Wuppertaler Schauspiel „Die Wahrheiten“: Wenn Macht Vertrauen frisst
Wuppertal · Zwei Ehepaare sind seit Jahren befreundet. Dann bekommt das eine Paar eines Abends eine plötzliche Handynachricht vom anderen Paar – sofortiger Kontaktabbruch. Diskussion unerwünscht.
Und jetzt geht es los auf der Bühne des Theaters am Engelsgarten, wo sich während pausenloser 105 Minuten eine Kaskade von Abgründen auftut. Was Paar Nr. 1, Bruno (Stefan Walz) und Sonja (Silvia Munzón López), sowie Paar Nr. 2, Erik (John Sander) und Jana (Maditha Dolle), in „Die Wahrheiten“ aneinander, miteinander und zwischen einander ent- und aufdecken, lässt keinen Stein auf dem anderen.
Das Stück aus der Feder des Autorenduos Lutz Hübner und Sarah Nemitz präsentiert sich in der Wuppertaler Schauspiel-Inszenierung von Johanna Landsberg als gnadenlos sezierende Beziehungspsychologie-Studie. Auf der Drehbühne, die das wirkliche Leben repräsentiert (Bühne: Johanna Rehm), begegnen sich die beiden Paare nie. Der Zuschauer erlebt stets nur, was Bruno und Sonja beziehungsweise Erik und Jana besprechen.
Von Minute zu Minute deckt dieses Stück verschüttete Vergangenheiten auf, schält Schicht um Schicht von einer gemeinsamen Geschichte, bei der einer der Haupt-Knackpunkte vier Jahre zurückliegt. Bei dieser Vivisektion kommen durch Manager-Machismo verursachte Missbrauchserlebnisse, ein uneheliches Kind, Vertrauensbrüche, komplett unterschiedliche Weltanschauungen, gegenseitiges Verschweigen und viele Facetten mehr ans Licht.
Das Stück heißt nicht von ungefähr „Die Wahrheiten“. Denn wer hier die Wahrheit weiß beziehungsweise darüber bestimmt, was wahr ist – da hängt der Hammer.

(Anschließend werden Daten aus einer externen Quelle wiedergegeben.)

(* ===== verification/Jobs.v ===== *)
(** * Experiment jobs: [internal/jobs]

    [Module jobs] models the data of [store.go], and [enqueue.go], [earned.go],
    [quota.go] and [occupancy.go]: building a job from a plan, the task state
    machine, the status and the decision of a job, and the scheduling choices.
    A [time.Time] is the number of nanoseconds since Go's zero time, so that
    [IsZero] is [= 0]. The clock and the random source are arguments. *)

From S2P Require Import Prelude GoStrings Net Ingest Replay Impact Plan Validate.

Module jobs.

Definition maxChanges : nat := 500.
Definition maxChangeBytes : Z := 512.

Definition StatusPending : string := "pending".
Definition StatusRunning : string := "running".
Definition StatusComplete : string := "complete".
Definition StatusFailed : string := "failed".
Definition StatusCanceled : string := "canceled".

Definition StatePending : string := "pending".
Definition StateReady : string := "ready".
Definition StateLeased : string := "leased".
Definition StateSucceeded : string := "succeeded".
Definition StateFailed : string := "failed".
Definition StateSkipped : string := "skipped".

Definition second : Z := 1000000000.
Definition idLen : nat := 16.
Definition leaseTTL : Z := 15 * second.
Definition DefaultSlots : Z := 1.
Definition MaxSlots : Z := 8.
Definition maxSteps : nat := 20.
Definition maxBody : Z := 8192.
Definition DefaultList : Z := 20.
Definition MaxList : Z := 50.
Definition maxServiceName : nat := 128.
Definition DefaultDeadline : Z := 600 * second.

Inductive JobErr :=
| ErrNotFound
| ErrStaleAttempt
| ErrNotLeased
| ErrNoReady
| ErrCapacity
| ErrInvalidID
| ErrBusy
| ErrQuota
| Errorf (msg : string)
| CtxErr (msg : string).

Record Step := MkStep {
  Step_Method : string;
  Step_Path : string;
  Step_Provenance : string;
  Step_Body : string;
}.

Record Task := MkTask {
  T_ID : string;
  T_JobID : string;
  T_PlanID : string;
  T_Kind : string;
  T_Operator : bool;
  T_Required : bool;
  T_DependsOn : list string;
  T_N : Z;
  T_State : string;
  T_AttemptID : string;
  T_Fence : Z;
  T_LeaseUntil : Z;
  T_WorkerID : string;
  T_Result : plan.StepResult;
  T_Err : string;
}.

Record Job := MkJob {
  J_BaselineRev : gitrev.Revision;
  J_PatchRev : gitrev.Revision;
  J_ImpactSource : string;
  J_ID : string;
  J_Created : Z;
  J_Status : string;
  J_Service : string;
  J_Baseline : string;
  J_Patch : string;
  J_BaselineSHA : string;
  J_Dirty : bool;
  J_Deadline : Z;
  J_Canceled : bool;
  J_Impacted : list string;
  J_Changes : impact.Changes;
  J_Workload : list Step;
  J_Plan : plan.DAG;
  J_Tasks : list Task;
  J_Blockers : list validate.Blocker;
  J_Validated : bool;
}.

Record CreateOpts := MkCreateOpts {
  Co_BaselineRev : gitrev.Revision;
  Co_PatchRev : gitrev.Revision;
  Co_Baseline : string;
  Co_Patch : string;
  Co_Service : string;
  Co_Deadline : Z;
  Co_Workload : replay.Workload;
  Co_Plan : plan.DAG;
  Co_Impacted : list string;
  Co_Changes : impact.Changes;
}.

Record Worker := MkWorker {
  W_ID : string;
  W_Slots : Z;
  W_JobID : string;
}.

Record Lease := MkLease {
  L_Job : Job;
  L_Task : Task;
  L_N : Z;
  L_Fence : Z;
  L_Attempt : string;
}.

Record Quota := MkQuota {
  Q_ActiveJobs : Z;
  Q_LeasedTasks : Z;
}.

(** The fields of a task and of a job that change after they are built. *)
Definition task_upd (t : Task) (state attempt : string) (fence until : Z)
    (worker : string) (res : plan.StepResult) (err : string) : Task :=
  MkTask (T_ID t) (T_JobID t) (T_PlanID t) (T_Kind t) (T_Operator t) (T_Required t)
    (T_DependsOn t) (T_N t) state attempt fence until worker res err.

Definition job_upd (j : Job) (status : string) (canceled : bool) (tasks : list Task)
    (d : validate.Decision) : Job :=
  MkJob (J_BaselineRev j) (J_PatchRev j) (J_ImpactSource j) (J_ID j) (J_Created j) status
    (J_Service j) (J_Baseline j) (J_Patch j) (J_BaselineSHA j) (J_Dirty j) (J_Deadline j)
    canceled (J_Impacted j) (J_Changes j) (J_Workload j) (J_Plan j) tasks
    (validate.D_Blockers d) (validate.D_Validated d).

Definition set_state (t : Task) (state : string) : Task :=
  task_upd t state (T_AttemptID t) (T_Fence t) (T_LeaseUntil t) (T_WorkerID t) (T_Result t) (T_Err t).

Definition set_tasks (j : Job) (status : string) (tasks : list Task) : Job :=
  MkJob (J_BaselineRev j) (J_PatchRev j) (J_ImpactSource j) (J_ID j) (J_Created j) status
    (J_Service j) (J_Baseline j) (J_Patch j) (J_BaselineSHA j) (J_Dirty j) (J_Deadline j)
    (J_Canceled j) (J_Impacted j) (J_Changes j) (J_Workload j) (J_Plan j) tasks
    (J_Blockers j) (J_Validated j).

(** ** store.go *)

(** [Worker.id] and [Worker.slots] *)
Definition worker_id (w : Worker) : result JobErr string :=
  check? guard_err (TrimSpace (W_ID w) == "") (Errorf "jobs: worker id required") in
  Ok (W_ID w).

Definition worker_slots (w : Worker) : Z :=
  if (W_Slots w <? 1)%Z then DefaultSlots
  else if (MaxSlots <? W_Slots w)%Z then MaxSlots else W_Slots w.

Definition clipLimit (n : Z) : Z :=
  if (n <=? 0)%Z then DefaultList else if (MaxList <? n)%Z then MaxList else n.

Definition clipService (s : string) : string := str_take maxServiceName (TrimSpace s).

Definition normalizeID (raw : string) : option string :=
  let s := ToLower (TrimSpace raw) in
  if (len s <? 8)%Z || (64 <? len s)%Z then None
  else if negb (all_hex s) then None
  else Some (str_take idLen s).

Definition ParseID (raw : string) : result JobErr string :=
  match normalizeID raw with
  | None => Err ErrInvalidID
  | Some id => Ok id
  end.

Definition controls : string := String (byte 13) (String (byte 10) (String (byte 0) "")).

Fixpoint validateEntries (name : string) (i : nat) (entries : list string) : result JobErr () :=
  match entries with
  | [] => Ok tt
  | v :: rest =>
      let at_ := "jobs: changes." +:+ name +:+ "[" +:+ Itoa (Z.of_nat i) +:+ "]" in
      check? guard_err (maxChangeBytes <? len v)%Z
               (Errorf (at_ +:+ " exceeds " +:+ Itoa maxChangeBytes +:+ " bytes")) in
      check? guard_err (ContainsAny v controls)
               (Errorf (at_ +:+ " contains a forbidden control character")) in
      validateEntries name (S i) rest
  end.

Definition validateChanges (name : string) (entries : list string) : result JobErr () :=
  check? guard_err (maxChanges <? length entries)%nat
           (Errorf ("jobs: changes." +:+ name +:+ " exceeds " +:+
                    Itoa (Z.of_nat maxChanges) +:+ " entries")) in
  validateEntries name 0 entries.

Definition http_url (s : string) : bool := HasPrefix s "http://" || HasPrefix s "https://".

Definition check_target `{GoNet} (name url : string) : result JobErr () :=
  match CheckURL url with
  | Ok _ => Ok tt
  | Err e => Err (Errorf ("jobs: " +:+ name +:+ ": " +:+ net_err_text e))
  end.

(** [now] is the clock when the deadline is checked. *)
Definition validateCreate `{GoNet} (now : Z) (opts : CreateOpts) : result JobErr () :=
  check? validateChanges "bound" (impact.Ch_Bound (Co_Changes opts)) in
  check? validateChanges "unanalyzed" (impact.Ch_Unanalyzed (Co_Changes opts)) in
  check? guard_err ((TrimSpace (Co_Baseline opts) == "") || (TrimSpace (Co_Patch opts) == ""))
           (Errorf "jobs: baseline and patch are required") in
  check? guard_err (negb (http_url (Co_Baseline opts)))
           (Errorf "jobs: baseline must be http or https") in
  check? guard_err (negb (http_url (Co_Patch opts)))
           (Errorf "jobs: patch must be http or https") in
  check? check_target "baseline" (Co_Baseline opts) in
  check? check_target "patch" (Co_Patch opts) in
  check? guard_err (bool_decide (plan.DAG_Steps (Co_Plan opts) = []))
           (Errorf "jobs: empty plan") in
  check? guard_err (bool_decide (replay.Workload_Steps (Co_Workload opts) = []))
           (Errorf "jobs: empty workload") in
  check? guard_err (negb (Co_Deadline opts =? 0)%Z && (Co_Deadline opts <=? now - second)%Z)
           (Errorf "jobs: deadline has passed") in
  check? guard_err (maxSteps <? length (replay.Workload_Steps (Co_Workload opts)))%nat
           (Errorf "jobs: too many workload steps") in
  check? guard_err (maxSteps <? length (Co_Impacted opts))%nat
           (Errorf "jobs: too many impacted routes") in
  check? guard_err (existsb (λ r, (512 <? len r)%Z || ContainsAny r controls) (Co_Impacted opts))
           (Errorf "jobs: invalid impacted route") in
  guard_err (existsb (λ s, (maxBody <? len (replay.Step_Body s))%Z)
               (replay.Workload_Steps (Co_Workload opts)))
    (Errorf "jobs: body too large").

Definition workloadOf (w : replay.Workload) : list Step :=
  (λ s, MkStep (replay.Step_Method s) (replay.Step_Path s) (replay.Step_Provenance s)
          (replay.Step_Body s)) <$> replay.Workload_Steps w.

Definition replayWorkload (steps : list Step) : replay.Workload :=
  replay.MkWorkload
    ((λ s, replay.MkStep (Step_Method s) (Step_Path s) (Step_Body s) []
             (Step_Provenance s) "") <$> steps).

Definition Workload (j : Job) : replay.Workload := replayWorkload (J_Workload j).

(** [MarshalJSON] sends the workload as steps with bodies; [UnmarshalJSON] reads
    it back. The JSON encoding itself is not modelled: a [createWire] is the
    value encoded. *)
Record createWire := MkCreateWire {
  Cw_BaselineRev : gitrev.Revision;
  Cw_PatchRev : gitrev.Revision;
  Cw_Baseline : string;
  Cw_Patch : string;
  Cw_Service : string;
  Cw_Deadline : Z;
  Cw_Workload : list Step;
  Cw_Plan : plan.DAG;
  Cw_Impacted : list string;
  Cw_Changes : impact.Changes;
}.

Definition MarshalJSON (o : CreateOpts) : createWire :=
  MkCreateWire (Co_BaselineRev o) (Co_PatchRev o) (Co_Baseline o) (Co_Patch o) (Co_Service o)
    (Co_Deadline o) (workloadOf (Co_Workload o)) (Co_Plan o) (Co_Impacted o) (Co_Changes o).

Definition UnmarshalJSON (w : createWire) : CreateOpts :=
  MkCreateOpts (Cw_BaselineRev w) (Cw_PatchRev w) (Cw_Baseline w) (Cw_Patch w) (Cw_Service w)
    (Cw_Deadline w) (replayWorkload (Cw_Workload w)) (Cw_Plan w) (Cw_Impacted w) (Cw_Changes w).

(** ** enqueue.go *)

(** Eight random bytes, or the clock's nanoseconds, as a 64-bit number printed
    with sixteen hexadecimal digits. *)
Definition newID (v : N) : string := hex_pad 16 v.

Definition taskID (jobID : string) (i : nat) : string :=
  let jobID := if (len jobID <? 12)%Z then jobID +:+ "000000000000" else jobID in
  str_take 12 jobID +:+ hex_pad 4 (N.of_nat i).

Definition stateByPlan (tasks : list Task) : gmap string string :=
  foldl (λ m t, <[T_PlanID t := T_State t]> m) ∅ tasks.

Definition depsOK (t : Task) (by_plan : gmap string string) : bool :=
  forallb (λ d, let st := default "" (by_plan !! d) in
                (st == StateSucceeded) || (st == StateSkipped)) (T_DependsOn t).

Definition settle_task (by_plan : gmap string string) (t : Task) : Task :=
  if T_Operator t && (T_State t == StatePending) then set_state t StateSkipped
  else if (T_State t == StatePending) && depsOK t by_plan then set_state t StateReady
  else t.

(** One pass over the tasks: the map of states is read once, before the pass. *)
Definition settle_pass (tasks : list Task) : list Task :=
  settle_task (stateByPlan tasks) <$> tasks.

Fixpoint settle_loop (passes : nat) (tasks : list Task) : list Task :=
  match passes with
  | O => tasks
  | S n =>
      let tasks' := settle_pass tasks in
      if bool_decide (T_State <$> tasks' = T_State <$> tasks) then tasks'
      else settle_loop n tasks'
  end.

Definition settle (tasks : list Task) : list Task := settle_loop (length tasks) tasks.

Definition has_state (tasks : list Task) (state : string) : bool :=
  existsb (λ t, T_State t == state) tasks.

Rasch wird klar: Macht zu beanspruchen und sich gegenseitig zu vertrauen, das funktioniert nicht. Die Männer, die übrigens auch „Kumpane“ sind, inszenieren sich vor allem als pragmatische „Problemlöser“. Sehr fatal im Fall von Erik, der ohne Rücksprache mit Jana die Handynachricht abschickt, mit der die Katastrophe beginnt.
Und die beiden Frauen? Ihre Wahrheiten und Geheimnisse funktionieren, so könnte man sagen, wie bei einem emotionalen Tauschgeschäft, um ihr gegenseitiges Vertrauen zu pflegen.
Was das Wuppertaler Schauspiel-Quartett hier zeigt, verdient großen Applaus. Und den gab es am Premierenabend auch satt. Die Klasse von Stefan Walz und Silvia Munzón López (die in der jüngsten Vergangenheit übrigens immer besser wird) erreichen die (jüngeren) John Sander und Maditha Dolle zwar nicht – aber das Ensemble liefert ein außergewöhnliches Kammerspiel.
Gelacht wird auch. Klar! Aber die Konzentration im Zuschauerraum ist spürbar. Kein Wunder. Worum es hier geht, kennt jeder, ob als Opfer oder als Täter: Wer Vertrauen entzieht, indem Wahrheiten unterschlagen werden, öffnet das Tor zu einem Teufelskreis. Ein unverschämt lebensechter Theaterabend.